К концу жизни, страдая от язвы желудка, он бросил дело и уехал с Монмартра. В 1923 году, когда он умер, его дочь отдала сто картин Утрилло «белого периода» за миллион. Это была лишь незначительная часть его «коллекции».
По сравнению с ним другие монмартрские продавцы картин производили жалкое впечатление: бедняки. Папаша Тома с бульвара Рошешуар в основном проявлял интерес к Метценже и Марке; папаша Анзоли. чья багетная мастерская находилась на улице Вьевель, почти на углу улицы Абесс, торговал литографиями Дега и Сюзанны Валадон, гуашами Утрилло. Старый ворчун, мало приспособленный к этому делу, с помощью Дега он постепенно неплохо стал разбираться в живописи. Папаша Сулье, Делу, Жакоби, сначала владевший мясной лавкой, Лапутр, помощник Либода, с большим или меньшим успехом вели свои дела в основном с художниками Холма.

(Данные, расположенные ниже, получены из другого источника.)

Lemma wp_addStatsLoop opInt ls : forall H s u, stats_inv now H s -> time_ok now -> is_u64 x ->
  lastID s + Z.of_nat (length ls) <= UINT64_MAX -> NoDup (limitsKey opInt <$> ls) ->
  notPending account request ls s ->
  wp (fun _ _ => False) (addStatsLoop env account asset x request ls u) (loopPost ls H s) s.
Proof.
  induction ls as [|l ls IH]; intros H s u Hs Hn Hx Hlast Hnd Hno; cbn [addStatsLoop].
  { xstep. exists H. split_and!; [done..|]. intros _. apply grown_nil. }
  cbn [fmap list_fmap] in Hnd. apply NoDup_cons in Hnd as [Hni Hnd]. apply apart_keys in Hni as Hap.
  cbn [length] in Hlast. xstep.
  eapply wp_mono; [apply (wp_statsFor _ account l H s); [done..|lia]|]. intros r s1 Hp. cbn beta. xstep.
  pose proof (pv_inv _ _ _ _ _ _ Hp) as Hs1. pose proof (pv_rest _ _ _ _ _ _ Hp) as Hr1.
  pose proof (pv_last _ _ _ _ _ _ Hp) as Hl1.
  eapply (amountFor_convert asset x l r account _ _ s1 H); [done|done|apply Hp|].
  destruct (amountFor asset x l (lsDb s1)) as [y|] eqn:Ea.
  - intros Hy. split; [|intros z; xstep; by apply loopPost_refused]. intros Hfit. xstep.
    destruct (si_rows _ _ _ Hs1 _ _ (pv_row _ _ _ _ _ _ Hp)) as (_ & Ht & Hu).
    destruct (addOutcome_tracks now y _ _ Ht Hn Hu) as (ok & o & Eo & Hok & _); [by split|].
    eapply wp_lift; [exact Eo|]. cbn beta match. destruct ok; cbn [negb]; [|xstep; by apply loopPost_refused].
    destruct (Hok eq_refl) as (Hto & Hun & _). destruct (validateStats l o) eqn:Ev; cbn [negb];
      [|xstep; by apply loopPost_refused].
    pose proof (recorded_grown l H s r s1 y o Hp Ea Ev Hun) as Hg.
    set (s2 := putRow (set_statsOutcomes o r) s1) in *. set (s3 := putPending (statsID r) y s2) in *.
    assert (Hs2 : stats_inv now (hset (statsID r) ((now, y) :: H (statsID r)) H) s2).
    { apply stats_inv_put; [done|apply Hp|done|lia]. }
    assert (Hs3 : stats_inv now (hset (statsID r) ((now, y) :: H (statsID r)) H) s3).
    { apply stats_inv_pending; [done|]. unfold s2, putRow. cbn. rewrite lookup_insert_eq. by eexists. }
    assert (Hr3 : sameRest s s3) by (unfold s3, putPending; by destruct request).
    assert (Hl3 : lastID s3 = lastID s1) by (unfold s3, putPending; by destruct request).
    xstep. eapply wp_storeChange; [done|apply Hp|]. fold s2. cbn beta. xstep.
    assert (Hgo : wp (fun _ _ => False) (addStatsLoop env account asset x request ls y) (loopPost (l :: ls) H s) s3).
    { eapply wp_mono; [apply (IH _ s3 y Hs3 Hn Hx); [lia|done|by eapply notPending_tail]|].
      intros res s' Hpost. by eapply loopPost_cons. }
    apply wp_storePending; [|exact Hgo]. intros q Hq. by apply (provided_pending l ls H s r s1).
  - pose proof (provided_grown l ls H s r s1 Hs Hp Hno Ea) as Hg.
    eapply wp_mono; [apply (IH H s1 x Hs1 Hn Hx); [lia|done|by eapply notPending_tail]|].
    intros res s' Hpost. by eapply loopPost_cons.
Qed.

End growing.

(** ** Shrinking *)

(** A history without one amount. *)
Definition drops (e : Z * Z) (h h' : History) : Prop := exists h1 h2, h = h1 ++ e :: h2 /\ h' = h1 ++ h2.

Lemma wp_loadStatsByID E H i r Q s : stats_inv now H s -> lsStatsV2 s !! i = Some r -> Q (Some r) s ->
  wp E (loadStatsByID i) Q s.
Proof.
  intros Hs Hi HQ. unfold loadStatsByID. do 2 xstep. rewrite Hi. eapply wp_lift; [|exact HQ].
  apply (lastValid_all [r]). constructor; [by apply (rows_valid H s i)|constructor].
Qed.

Definition dropPending (q i : Z) (s : LState) : LState := set_lsPending (delete (q, i) (lsPending s)) s.

Lemma stats_inv_unpend H s q i : stats_inv now H s -> stats_inv now H (dropPending q i s).
Proof.
  intros Hs. split; cbn [dropPending set_lsPending lsStatsV2 lsPending lsDb]; try apply Hs.
  intros q' j [y [_ Hy]%lookup_delete_Some]. apply (si_pending _ _ _ Hs q'). by eexists.
Qed.

Lemma stats_inv_ext H H' s : stats_inv now H s -> (forall i, H' i = H i) -> stats_inv now H' s.
Proof.
  intros Hs E. split; try apply Hs; intros i; rewrite E; apply Hs.
Qed.

(** What becomes of a row: it stays when nothing of it is taken back, and else its week, when it was
    exact, loses the amount, unless that was spent in another month. *)
Definition rowReverted (t : Z) (ps : list (Z * Z)) (H H' : Z -> History) (s s' : LState) : Prop :=
  forall i r, lsStatsV2 s !! i = Some r -> exists r', lsStatsV2 s' !! i = Some r' /\ rowKey r' = rowKey r /\
    (i ∉ ps.*1 -> r' = r) /\
    forall y, (i, y) ∈ ps -> exactWeek (H i) (statsOutcomes r) ->
      weekSafe (updatedAt (statsOutcomes r)) now \/ weeklyOutcome (statsOutcomes r) = 0 ->
      weeklyOutcome (statsOutcomes r') = spentIn Week now (H' i) + leftInWeek t now y.

Lemma rowReverted_cons t i y ps h H H' s s2 s' (r : StatsV2) (o : Outcomes) :
  lsStatsV2 s !! i = Some r -> lsStatsV2 s2 = <[i := set_statsOutcomes o r]> (lsStatsV2 s) -> i ∉ ps.*1 -> H' i = h ->
  (exactWeek (H i) (statsOutcomes r) -> weekSafe (updatedAt (statsOutcomes r)) now \/ weeklyOutcome (statsOutcomes r) = 0 ->
   weeklyOutcome o = spentIn Week now h + leftInWeek t now y) ->
  rowReverted t ps (hset i h H) H' s2 s' -> rowReverted t ((i, y) :: ps) H H' s s'.
Proof.
  intros Hr E Hni Eh Hw Hrest j r0 Hj. destruct (decide (j = i)) as [->|Hne].
  - rewrite Hr in Hj. injection Hj as <-. destruct (Hrest i (set_statsOutcomes o r)) as (r' & Hr' & Hk & Hsame & _).
    { by rewrite E, lookup_insert_eq. }
    exists r'. split; [done|]. split; [by rewrite Hk|]. split; [intros Hx; exfalso; apply Hx; by left|].
    intros z [[= <-]|Hin]%elem_of_cons He Hs.
    + rewrite (Hsame Hni), Eh. by apply Hw.
    + exfalso. apply Hni, list_elem_of_fmap. by exists (i, z).
  - destruct (Hrest j r0) as (r' & Hr' & Hk & Hsame & Hwk); [by rewrite E, lookup_insert_ne|].
    exists r'. split; [done|]. split; [done|]. split.
    + intros Hx. apply Hsame. intros Hin. apply Hx. by right.
    + intros z [[= -> ->]|Hin]%elem_of_cons; [done|]. intros He. apply (Hwk z Hin).
      unfold hset. by rewrite decide_False.
Qed.

Lemma wp_revertStatsLoop q t ps : forall H H' s, stats_inv now H s -> time_ok now ->
  requestCreatedAt env q = Some t -> NoDup ps.*1 ->
  (forall i y, (i, y) ∈ ps -> drops (t, y) (H i) (H' i) /\ is_Some (lsStatsV2 s !! i)) ->
  (forall i, i ∉ ps.*1 -> H' i = H i) ->
  wp (fun _ _ => False) (revertStatsLoop env q ps)
    (fun _ s' => stats_inv now H' s' /\ sameRest s s' /\ rowReverted t ps H H' s s' /\
       forall q' i, lsPending s' !! (q', i) = if decide (q' = q /\ i ∈ ps.*1) then None else lsPending s !! (q', i)) s.
Proof.
  induction ps as [|[i y] ps IH]; intros H H' s Hs Hn Hq Hnd Hps Hrest; cbn [revertStatsLoop].
  { xstep. split_and!; [|done| |].
    - apply (stats_inv_ext H); [done|]. intros i. apply Hrest. by apply not_elem_of_nil.
    - intros i r Hr. exists r. split_and!; [done..|]. by intros y ?%elem_of_nil.
    - intros q' i. rewrite decide_False; [done|]. intros [_ ?%elem_of_nil]. done. }
  cbn [fmap list_fmap fst] in *. apply NoDup_cons in Hnd as [Hni Hnd].
  destruct (Hps i y) as ((h1 & h2 & Eh & Eh') & [r Hr]); [by left|].
  destruct (si_rows _ _ _ Hs i r Hr) as (Er & Ht & Hu). rewrite Eh in Ht.
  destruct (revertOutcome_tracks now t y h1 h2 (statsOutcomes r) Ht Hn Hu) as (o & Eo & Hto & Huo & _).
  xstep. eapply wp_loadStatsByID; [done..|]. cbn beta match. rewrite Hq. xstep.
  eapply wp_lift; [exact Eo|]. cbn beta. xstep. eapply wp_storeChange; [done|by rewrite Er|]. cbn beta.
  unfold storeDeletePending. do 2 xstep. fold (dropPending q i (putRow (set_statsOutcomes o r) s)).
  set (s2 := dropPending q i _).
  assert (Hs2 : stats_inv now (hset i (h1 ++ h2) H) s2).
  { apply stats_inv_unpend. rewrite <- Er. apply stats_inv_put; [done|by rewrite Er|done|lia]. }
  eapply wp_mono; [apply (IH _ H' s2 Hs2 Hn Hq Hnd)|].
  - intros j z Hj. assert (j <> i).
    { intros ->. apply Hni. apply list_elem_of_fmap. by exists (i, z). }
    destruct (Hps j z) as [Hd Hj']; [by right|]. unfold hset. rewrite decide_False by done. split; [done|].
    unfold s2. cbn. change (statsID r) with (statsID r). rewrite Er, lookup_insert_ne by done. done.
  - intros j Hj. unfold hset. case_decide as E; [by subst|]. apply Hrest. by apply not_elem_of_cons.
  - intros [] s' (H1 & H2 & H4 & H3). split_and!; [done|exact H2| |].
    + apply (rowReverted_cons t i y ps (h1 ++ h2) H H' s s2 s' r o); [done|unfold s2; cbn; by rewrite Er|done|done| |done].
      intros He Hc. rewrite Eh in He. by eapply revertOutcome_week.
    + intros q' j. rewrite H3. unfold s2.
      cbn [dropPending set_lsPending lsPending putRow set_lsStatsV2].
      destruct (decide (q' = q /\ j ∈ ps.*1)) as [[-> Hin]|Hno]; [rewrite decide_True; [done|]; split; [done|by right]|].
      destruct (decide (q' = q /\ j ∈ i :: ps.*1)) as [[-> Hin]|Hno'].
      * apply elem_of_cons in Hin as [->|Hin]; [by rewrite lookup_delete_eq|]. by destruct Hno.
      * rewrite lookup_delete_ne; [done|]. intros [= -> ->]. apply Hno'. split; [done|by left].
Qed.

Профессиям, с которых начинали эти мелкие торговцы, можно только поражаться. Кажется, в продавцы картин шли все. В 1978 году среди наиболее известных парижских торговцев картинами числились парикмахер, продавцы чулок, ковров, закройщики, модельеры, хозяева ресторанчиков, бывшие легионеры. Эта традиция остается в силе и поныне.